» **Working data**
Lemma run_calls_writes (cs : list Call) (s s' : InputSystemImpl) :
  run_calls cs s = Ok s' ->
  m_cursor_pos s' = fold_left call_cursor cs (m_cursor_pos s)
  /\ m_is_enabled s' = fold_left call_enabled cs (m_is_enabled s).
Proof.
  revert s. induction cs as [|c cs IH]; intros s; simpl.
  - by intros [= <-].
  - intros H. inv_bind H. destruct (IH _ H) as [-> ->].
    destruct c; simpl in *; try (by injection Hrun as <-).
    by apply removeDevice_Ok in Hrun as (_ & _ & ->).
Qed.

Lemma release_fold (ds : list DevicePtr) (s : InputSystemImpl) :
  m_allocator (fold_left (fun acc d => LUMIX_DELETE d acc) ds s)
  = mkAllocator (released (m_allocator s) ++ ds).
Proof.
  revert s. induction ds as [|d ds IH]; intros s; simpl.
  - rewrite app_nil_r. by destruct (m_allocator s).
  - rewrite IH; simpl. by rewrite <- app_assoc.
Qed.

Lemma run_app (env : Collaborators) (ops1 ops2 : list Op) (s : InputSystemImpl) :
  run env (ops1 ++ ops2) s = bind (run env ops1 s) (run env ops2).
Proof.
  revert s. induction ops1 as [|op ops1 IH]; intros s; simpl; [done|].
  destruct (step env op s); simpl; auto.
Qed.

Lemma run_OpCall (env : Collaborators) (cs : list Call) (s : InputSystemImpl) :
  run env (map OpCall cs) s = run_calls cs s.
Proof.
  revert s. induction cs as [|c cs IH]; intros s; simpl; [done|].
  destruct (perform c s); simpl; auto.
Qed.

Section StepFacts.

Variable env : Collaborators.

Lemma update_frame_start (dt : float) (s s' : InputSystemImpl) :
  update env dt s = Ok s' ->
  m_mouse_device s' = m_mouse_device s
  /\ m_keyboard_device s' = m_keyboard_device s
  /\ m_to_remove s `prefix_of` m_to_remove s'
  /\ released (m_allocator s') = released (m_allocator s) ++ m_to_remove s.
Proof.
  intros (cs & Hcs & _)%update_calls.
  apply run_calls_frame in Hcs as (_ & Hr & _ & Ha & Hm & Hk & _).
  unfold frame_start in *. rewrite finalize_removals_eq in *; simpl in *.
  rewrite Hm, Hk, Hr, Ha. repeat split. by eexists.
Qed.

Lemma step_trace (op : Op) (s s' : InputSystemImpl) :
  step env op s = Ok s' ->
  m_mouse_device s' = m_mouse_device s
  /\ m_keyboard_device s' = m_keyboard_device s
  /\ m_to_remove s `prefix_of` m_to_remove s'
  /\ exists ds, released (m_allocator s') = released (m_allocator s) ++ ds
                /\ (forall d, d ∈ ds -> d ∈ m_to_remove s).
Proof.
  destruct op as [c|dt]; simpl; intros H.
  - apply perform_frame in H as (_ & Hr & _ & Ha & Hm & Hk & _).
    rewrite Hm, Hk, Hr, Ha. repeat split; [by eexists|].
    exists []. rewrite app_nil_r. split; [done|]. by intros d ?%elem_of_nil.
  - apply update_frame_start in H as (Hm & Hk & Hr & Ha).
    repeat split; [done..|]. by exists (m_to_remove s).
Qed.


End StepFacts.

(** ** Ownership and the update *)

Section UpdateProperties.

Variable env : Collaborators.

(** X1: a successful [update] hands to the allocator exactly the pending
    list, in order and once per entry, and nothing else: a device marked
    twice since the last update is released twice by it. *)
Theorem update_releases_pending (dt : float) (s s' : InputSystemImpl) :
  update env dt s = Ok s' ->
  released (m_allocator s') = released (m_allocator s) ++ m_to_remove s
  /\ forall d,
       count_occ Nat.eq_dec (released (m_allocator s')) d
       = (count_occ Nat.eq_dec (released (m_allocator s)) d
          + count_occ Nat.eq_dec (m_to_remove s) d)%nat.
Proof.
  intros (_ & _ & _ & Ha)%update_frame_start. split; [done|].
  intros d. by rewrite Ha, count_occ_app.
Qed.

(** X2: [removeDevice] does not look the device up.  For a device that is
    not built in and not registered it still succeeds and enqueues
    [DEVICE_REMOVED]; the next update leaves the registry as it would have
    been without the call, and releases the device all the same. *)
Theorem removeDevice_unregistered (d : DevicePtr) (s : InputSystemImpl) :
  d <> getKeyboardDevice s -> d <> getMouseDevice s -> d ∉ m_devices s ->
  exists s1,
    removeDevice d s = Ok s1
    /\ m_events s1 = m_events s ++ [mkEvent DEVICE_REMOVED d]
    /\ m_devices (frame_start s1) = m_devices (frame_start s)
    /\ forall dt s2,
         update env dt s1 = Ok s2 ->
         released (m_allocator s2)
         = released (m_allocator s) ++ m_to_remove s ++ [d].
Proof.
  intros Hk Hm Hd.
  eexists. split; [by apply removeDevice_Ok|]. split; [done|]. split.
  - unfold frame_start. rewrite !finalize_removals_eq; simpl.
    rewrite erase_all_snoc. apply eraseItem_absent.
    intros Hin. apply Hd.
    eapply elem_of_sublist; [exact Hin | apply erase_all_sublist].
  - intros dt s2 (_ & _ & _ & Ha)%update_frame_start. exact Ha.
Qed.


(** X4: when no collaborator calls back, [update] only finalises the
    pending removals and empties the queue; with nothing pending it does
    nothing but empty the queue. *)
Theorem update_quiet (dt : float) (s : InputSystemImpl) :
  (forall c, ~ issued_during env dt c) ->
  update env dt s = Ok (frame_start s)
  /\ (m_to_remove s = [] -> update env dt s = Ok (set_events [] s)).
Proof.
  intros Hquiet.
  assert (forall cs, Forall (issued_during env dt) cs -> cs = []) as Hnil.
  { intros [|c cs] Hcs; [done|].
    apply Forall_cons in Hcs as [Hc _]. by destruct (Hquiet c). }
  assert (forall ds t, update_devices env dt ds t = Ok t) as Hloop.
  { induction ds as [|d ds IH]; intros t; simpl; [done|].
    rewrite (Hnil _ (Device_update_issued env t d dt)). simpl. apply IH. }
  assert (update env dt s = Ok (frame_start s)) as Hupd.
  { unfold update. fold (frame_start s). rewrite Hloop; simpl.
    rewrite (Hnil (ControllerDevice_frame env dt (observe (frame_start s)))).
    - done.
    - apply Forall_forall. intros c Hc. right. eauto. }
  split; [done|].
  intros Hnone. rewrite Hupd. unfold frame_start, finalize_removals.
  by rewrite Hnone.
Qed.

(** X5: over any run of operations the addresses of the built-in devices
    stay what the constructor made them, the list of pending removals only
    grows and the trace of released devices only grows: no operation ever
    takes a device off [m_to_remove]. *)
Theorem run_monotone (ops : list Op) (s s' : InputSystemImpl) :
  run env ops s = Ok s' ->
  getMouseDevice s' = getMouseDevice s
  /\ getKeyboardDevice s' = getKeyboardDevice s
  /\ m_to_remove s `prefix_of` m_to_remove s'
  /\ released (m_allocator s) `prefix_of` released (m_allocator s').
Proof.
  unfold getMouseDevice, getKeyboardDevice.
  revert s. induction ops as [|op ops IH]; intros s; simpl.
  - by intros [= <-].
  - intros H. inv_bind H.
    destruct (IH _ H) as (Hm & Hk & Hr & Ha).
    apply step_trace in Hrun as (Hm0 & Hk0 & Hr0 & ds & Ha0 & _).
    rewrite Hm, Hk. repeat split; [done..| |].
    + by etrans.
    + etrans; [|exact Ha]. rewrite Ha0. by eexists.
Qed.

» **Problem statement**
Write the entries out again in full, exactly as they appear above.

» **Written response**
Lemma run_calls_writes (cs : list Call) (s s' : InputSystemImpl) :
  run_calls cs s = Ok s' ->
  m_cursor_pos s' = fold_left call_cursor cs (m_cursor_pos s)
  /\ m_is_enabled s' = fold_left call_enabled cs (m_is_enabled s).
Proof.
  revert s. induction cs as [|c cs IH]; intros s; simpl.
  - by intros [= <-].
  - intros H. inv_bind H. destruct (IH _ H) as [-> ->].
    destruct c; simpl in *; try (by injection Hrun as <-).
    by apply removeDevice_Ok in Hrun as (_ & _ & ->).
Qed.

Lemma release_fold (ds : list DevicePtr) (s : InputSystemImpl) :
  m_allocator (fold_left (fun acc d => LUMIX_DELETE d acc) ds s)
  = mkAllocator (released (m_allocator s) ++ ds).
Proof.
  revert s. induction ds as [|d ds IH]; intros s; simpl.
  - rewrite app_nil_r. by destruct (m_allocator s).
  - rewrite IH; simpl. by rewrite <- app_assoc.
Qed.

Lemma run_app (env : Collaborators) (ops1 ops2 : list Op) (s : InputSystemImpl) :
  run env (ops1 ++ ops2) s = bind (run env ops1 s) (run env ops2).
Proof.
  revert s. induction ops1 as [|op ops1 IH]; intros s; simpl; [done|].
  destruct (step env op s); simpl; auto.
Qed.

Lemma run_OpCall (env : Collaborators) (cs : list Call) (s : InputSystemImpl) :
  run env (map OpCall cs) s = run_calls cs s.
Proof.
  revert s. induction cs as [|c cs IH]; intros s; simpl; [done|].
  destruct (perform c s); simpl; auto.
Qed.

Section StepFacts.

Variable env : Collaborators.

Lemma update_frame_start (dt : float) (s s' : InputSystemImpl) :
  update env dt s = Ok s' ->
  m_mouse_device s' = m_mouse_device s
  /\ m_keyboard_device s' = m_keyboard_device s
  /\ m_to_remove s `prefix_of` m_to_remove s'
  /\ released (m_allocator s') = released (m_allocator s) ++ m_to_remove s.
Proof.
  intros (cs & Hcs & _)%update_calls.
  apply run_calls_frame in Hcs as (_ & Hr & _ & Ha & Hm & Hk & _).
  unfold frame_start in *. rewrite finalize_removals_eq in *; simpl in *.
  rewrite Hm, Hk, Hr, Ha. repeat split. by eexists.
Qed.

Lemma step_trace (op : Op) (s s' : InputSystemImpl) :
  step env op s = Ok s' ->
  m_mouse_device s' = m_mouse_device s
  /\ m_keyboard_device s' = m_keyboard_device s
  /\ m_to_remove s `prefix_of` m_to_remove s'
  /\ exists ds, released (m_allocator s') = released (m_allocator s) ++ ds
                /\ (forall d, d ∈ ds -> d ∈ m_to_remove s).
Proof.
  destruct op as [c|dt]; simpl; intros H.
  - apply perform_frame in H as (_ & Hr & _ & Ha & Hm & Hk & _).
    rewrite Hm, Hk, Hr, Ha. repeat split; [by eexists|].
    exists []. rewrite app_nil_r. split; [done|]. by intros d ?%elem_of_nil.
  - apply update_frame_start in H as (Hm & Hk & Hr & Ha).
    repeat split; [done..|]. by exists (m_to_remove s).
Qed.


End StepFacts.

(** ** Ownership and the update *)

Section UpdateProperties.

Variable env : Collaborators.

(** X1: a successful [update] hands to the allocator exactly the pending
    list, in order and once per entry, and nothing else: a device marked
    twice since the last update is released twice by it. *)
Theorem update_releases_pending (dt : float) (s s' : InputSystemImpl) :
  update env dt s = Ok s' ->
  released (m_allocator s') = released (m_allocator s) ++ m_to_remove s
  /\ forall d,
       count_occ Nat.eq_dec (released (m_allocator s')) d
       = (count_occ Nat.eq_dec (released (m_allocator s)) d
          + count_occ Nat.eq_dec (m_to_remove s) d)%nat.
Proof.
  intros (_ & _ & _ & Ha)%update_frame_start. split; [done|].
  intros d. by rewrite Ha, count_occ_app.
Qed.

(** X2: [removeDevice] does not look the device up.  For a device that is
    not built in and not registered it still succeeds and enqueues
    [DEVICE_REMOVED]; the next update leaves the registry as it would have
    been without the call, and releases the device all the same. *)
Theorem removeDevice_unregistered (d : DevicePtr) (s : InputSystemImpl) :
  d <> getKeyboardDevice s -> d <> getMouseDevice s -> d ∉ m_devices s ->
  exists s1,
    removeDevice d s = Ok s1
    /\ m_events s1 = m_events s ++ [mkEvent DEVICE_REMOVED d]
    /\ m_devices (frame_start s1) = m_devices (frame_start s)
    /\ forall dt s2,
         update env dt s1 = Ok s2 ->
         released (m_allocator s2)
         = released (m_allocator s) ++ m_to_remove s ++ [d].
Proof.
  intros Hk Hm Hd.
  eexists. split; [by apply removeDevice_Ok|]. split; [done|]. split.
  - unfold frame_start. rewrite !finalize_removals_eq; simpl.
    rewrite erase_all_snoc. apply eraseItem_absent.
    intros Hin. apply Hd.
    eapply elem_of_sublist; [exact Hin | apply erase_all_sublist].
  - intros dt s2 (_ & _ & _ & Ha)%update_frame_start. exact Ha.
Qed.


(** X4: when no collaborator calls back, [update] only finalises the
    pending removals and empties the queue; with nothing pending it does
    nothing but empty the queue. *)
Theorem update_quiet (dt : float) (s : InputSystemImpl) :
  (forall c, ~ issued_during env dt c) ->
  update env dt s = Ok (frame_start s)
  /\ (m_to_remove s = [] -> update env dt s = Ok (set_events [] s)).
Proof.
  intros Hquiet.
  assert (forall cs, Forall (issued_during env dt) cs -> cs = []) as Hnil.
  { intros [|c cs] Hcs; [done|].
    apply Forall_cons in Hcs as [Hc _]. by destruct (Hquiet c). }
  assert (forall ds t, update_devices env dt ds t = Ok t) as Hloop.
  { induction ds as [|d ds IH]; intros t; simpl; [done|].
    rewrite (Hnil _ (Device_update_issued env t d dt)). simpl. apply IH. }
  assert (update env dt s = Ok (frame_start s)) as Hupd.
  { unfold update. fold (frame_start s). rewrite Hloop; simpl.
    rewrite (Hnil (ControllerDevice_frame env dt (observe (frame_start s)))).
    - done.
    - apply Forall_forall. intros c Hc. right. eauto. }
  split; [done|].
  intros Hnone. rewrite Hupd. unfold frame_start, finalize_removals.
  by rewrite Hnone.
Qed.

(** X5: over any run of operations the addresses of the built-in devices
    stay what the constructor made them, the list of pending removals only
    grows and the trace of released devices only grows: no operation ever
    takes a device off [m_to_remove]. *)
Theorem run_monotone (ops : list Op) (s s' : InputSystemImpl) :
  run env ops s = Ok s' ->
  getMouseDevice s' = getMouseDevice s
  /\ getKeyboardDevice s' = getKeyboardDevice s
  /\ m_to_remove s `prefix_of` m_to_remove s'
  /\ released (m_allocator s) `prefix_of` released (m_allocator s').
Proof.
  unfold getMouseDevice, getKeyboardDevice.
  revert s. induction ops as [|op ops IH]; intros s; simpl.
  - by intros [= <-].
  - intros H. inv_bind H.
    destruct (IH _ H) as (Hm & Hk & Hr & Ha).
    apply step_trace in Hrun as (Hm0 & Hk0 & Hr0 & ds & Ha0 & _).
    rewrite Hm, Hk. repeat split; [done..| |].
    + by etrans.
    + etrans; [|exact Ha]. rewrite Ha0. by eexists.
Qed.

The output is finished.